Dans l’Orient, et particulièrement dans la Syrie, la colombe est un oiseau sacré[1], et justement par un motif qui devait presque forcer à admettre un rapport entre elle et l’Esprit planant sur les eaux primitives, 1 Mos., 1, 2. En effet, la colombe couvant était un symbole de la chaleur vivifiante de la nature[2]; elle remplissait donc exactement la fonction qui, dans l’histoire mosaïque de la création, est attribuée à l’Esprit divin, fonction qui consiste à faire, par sa force vivifiante, sortir du chaos de la première création le monde de la vie.
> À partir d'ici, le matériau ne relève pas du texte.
(* ===== verification/EvmStateDB.v ===== *)
(** * x/evm/statedb: the journaled account state of one EVM transaction

    A [StateDB] buffers what a transaction does to accounts on top of a store
    context [C], which it reaches only through the interface [StateKeeper]
    (statedb/interfaces.go).  Every modification is journaled; [Snapshot] and
    [RevertToSnapshot] undo by replaying the journal backwards, and [Commit]
    writes the dirty accounts to the store.

    A [*stateObject] is always the one held in [stateObjects] under its own
    address, so the methods of an object take its value and write the new value
    back with [setStateObject].  Objects saved in the journal are never written
    to again, so a saved value is what a saved pointer shows.  Getters return
    the new [StateDB] too: they cache what they load.  The two fields [cacheCtx]
    and [writeCache] are set together and [writeCache] writes exactly the store
    of [cacheCtx]: they are one [option C].  Events are not modelled. *)

From stdpp Require Import gmap strings list sorting countable.
From Stdlib Require Import ZArith Lia.
From S2P Require Import Prelude.

Open Scope Z_scope.

(** ** Addresses and hashes

    [common.Address] is its 20 bytes, [common.Hash] is 32 bytes by type. *)
Abbreviation Address := string (only parsing).

Definition Hash : Type := { b : string | Is_true (String.length b =? 32)%nat }.
Definition Bytes (h : Hash) : string := `h.

#[export] Instance Hash_eq_dec : EqDecision Hash := _.
#[export] Instance Hash_countable : Countable Hash := _.

Lemma Bytes_inj (h h' : Hash) : Bytes h = Bytes h' → h = h'.
Proof. apply (proj2 (sig_eq_pi _ h h')). Qed.

Lemma Bytes_length (h : Hash) : String.length (Bytes h) = 32%nat.
Proof. destruct h as [b H]; simpl. by apply Nat.eqb_eq, Is_true_true. Qed.

Definition zeros (n : nat) : string :=
  Nat.iter n (String (Ascii.ascii_of_nat 0)) EmptyString.

(** [common.BytesToHash]: longer inputs lose their first bytes, shorter ones are
    padded on the left. *)
Definition pad32 (b : string) : string :=
  let n := String.length b in
  if (32 <? n)%nat then String.substring (n - 32) 32 b
  else (zeros (32 - n) +:+ b)%string.

Lemma zeros_length n : String.length (zeros n) = n.
Proof. induction n; simpl; auto. Qed.

Lemma substring_length m : ∀ n b,
  (n + m <= String.length b)%nat → String.length (String.substring n m b) = m.
Proof.
induction m as [|m IHm].
- intros n b. revert n. induction b; destruct n; simpl; intros; auto; try lia. apply IHb. lia.
- intros n b. revert n. induction b as [|x b IHb]; intros n H; simpl in *; [lia|].
  destruct n; simpl; [rewrite IHm; lia|apply IHb; lia].
Qed.

Lemma pad32_length b : Is_true (String.length (pad32 b) =? 32)%nat.
Proof.
apply Is_true_true, Nat.eqb_eq. unfold pad32. destruct (32 <? String.length b)%nat eqn:E.
- apply Nat.ltb_lt in E. apply substring_length. lia.
- apply Nat.ltb_ge in E. rewrite append_length, zeros_length. lia.
Qed.

Definition BytesToHash (b : string) : Hash := pad32 b ↾ pad32_length b.

Lemma BytesToHash_Bytes h : BytesToHash (Bytes h) = h.
Proof.
apply Bytes_inj. unfold BytesToHash, Bytes at 1; simpl. unfold pad32.
by rewrite Bytes_length.
Qed.

(** [common.Hash{}]. *)
Definition zeroHash : Hash := BytesToHash "".

(** ** Dependencies

    [Keccak256] of go-ethereum, and the decimals of the EVM coin, which the
    application sets once at start-up ([GetEVMCoinDecimals]). *)
Class EvmEnv := {
  Keccak256 : string → Hash;
  EVMCoinDecimals : Z;
}.

Section scaling.
Context `{EvmEnv}.

Definition SixDecimals : Z := 6.
Definition EighteenDecimals : Z := 18.

Definition ConversionFactor (d : Z) : Z := if d =? SixDecimals then 10 ^ 12 else 1.

(** [big.Int.Quo] truncates towards zero. *)
Definition AdjustExtraDecimalsBigInt (amt : Z) : Z :=
  if amt =? 0 then amt
  else if EVMCoinDecimals =? EighteenDecimals then amt
  else Z.quot amt (ConversionFactor EVMCoinDecimals) * ConversionFactor EVMCoinDecimals.

Definition EmptyCodeHash : Hash := Keccak256 "".
Definition IsEmptyCodeHash (h : Hash) : bool := bool_decide (h = EmptyCodeHash).

End scaling.

(** [statedb.Account].  A code hash is a byte slice in the code, but only ever
    the 32 bytes of a hash. *)
Record Account := mkAccount {
  Nonce : Z;
  Balance : Z;
  CodeHash : Hash;
}.

Definition NewEmptyAccount `{EvmEnv} : Account := mkAccount 0 0 EmptyCodeHash.
Definition IsContract `{EvmEnv} (acct : Account) : bool := negb (IsEmptyCodeHash (CodeHash acct)).

(** The interface [Keeper] of statedb/interfaces.go over store contexts [C].
    [ForEachStorage] lists the pairs it hands to its callback, in order. *)
Class StateKeeper (C : Type) := {
  GetAccount : C → Address → option Account;
  KGetState : C → Address → Hash → Hash;
  KGetCode : C → Hash → option string;
  KForEachStorage : C → Address → list (Hash * Hash);
  SetAccount : C → Address → Account → result unit * C;
  DeleteState : C → Address → Hash → C;
  KSetState : C → Address → Hash → string → C;
  DeleteCode : C → Hash → C;
  KSetCode : C → Hash → string → C;
  DeleteAccount : C → Address → result unit * C;
}.

(** ** Access list (access_list.go) *)
Record accessList := mkAccessList {
  addresses : gmap Address Z;   (** index into [slots], or -1 *)
  slots : list (gset Hash);
}.

Definition newAccessList : accessList := mkAccessList ∅ [].

Definition ContainsAddress (al : accessList) (a : Address) : bool :=
  bool_decide (is_Some (addresses al !! a)).

(** [al.slots[idx]]: a panic out of range. *)
Definition slotsAt (al : accessList) (idx : Z) : result (gset Hash) :=
  if idx <? 0 then Err (Plain "index out of range")
  else match slots al !! Z.to_nat idx with
       | Some m => Ok m
       | None => Err (Plain "index out of range")
       end.

Definition Contains (al : accessList) (a : Address) (slot : Hash) : result (bool * bool) :=
  match addresses al !! a with
  | None => Ok (false, false)
  | Some idx =>
      if idx =? -1 then Ok (true, false)
      else m ← slotsAt al idx; Ok (true, bool_decide (slot ∈ m))
  end.

Definition AddAddress (al : accessList) (a : Address) : bool * accessList :=
  match addresses al !! a with
  | Some _ => (false, al)
  | None => (true, mkAccessList (<[a := -1]> (addresses al)) (slots al))
  end.

(** A new slot map, appended at the end. *)
Definition addSlotMap (al : accessList) (a : Address) (slot : Hash) : accessList :=
  mkAccessList (<[a := Z.of_nat (length (slots al))]> (addresses al)) (slots al ++ [ {[slot]} ]).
En outre, lorsque la terre fut, pour la seconde fois, couverte par les eaux, ce fut une colombe envoyée par Noé qui plana sur les flots, et qui d’abord, par le rameau d’olivier qu’elle rapporta, puis par son absence définitive, annonça que la vie était redevenue possible sur la terre. Après cela, qui s’étonnera encore si, dans des écrits juifs, l’Esprit planant sur l’eau primitive se trouve positivement comparé à une colombe[3], et si, indépendamment même du récit mosaïque, la colombe est conçue comme le symbole de l’Esprit saint[4] ? Avec ce point de départ, on était bien près d’établir un rapport entre la colombe qui plane, et le Messie, sur qui l’Esprit de Dieu, comparé à une colombe, devait descendre ; cela se comprend de soi et sans qu’il soit nécessaire de s’appuyer sur des écrits juifs qui désignent l’Esprit planant sur l’eau, 1 Mos., 1, 2, comme l’esprit du Messie[5], et dans lesquels la colombe

  1. Tibull. Carm., l. 1, eleg. 8, v. 17 seq. Voyez, sur ce passage, la remarque de Broekhuis ; Creuzer, Symbolik, 2, S. 70 f. ; Paulus, Exeg. Handb., 1, a, S. 369.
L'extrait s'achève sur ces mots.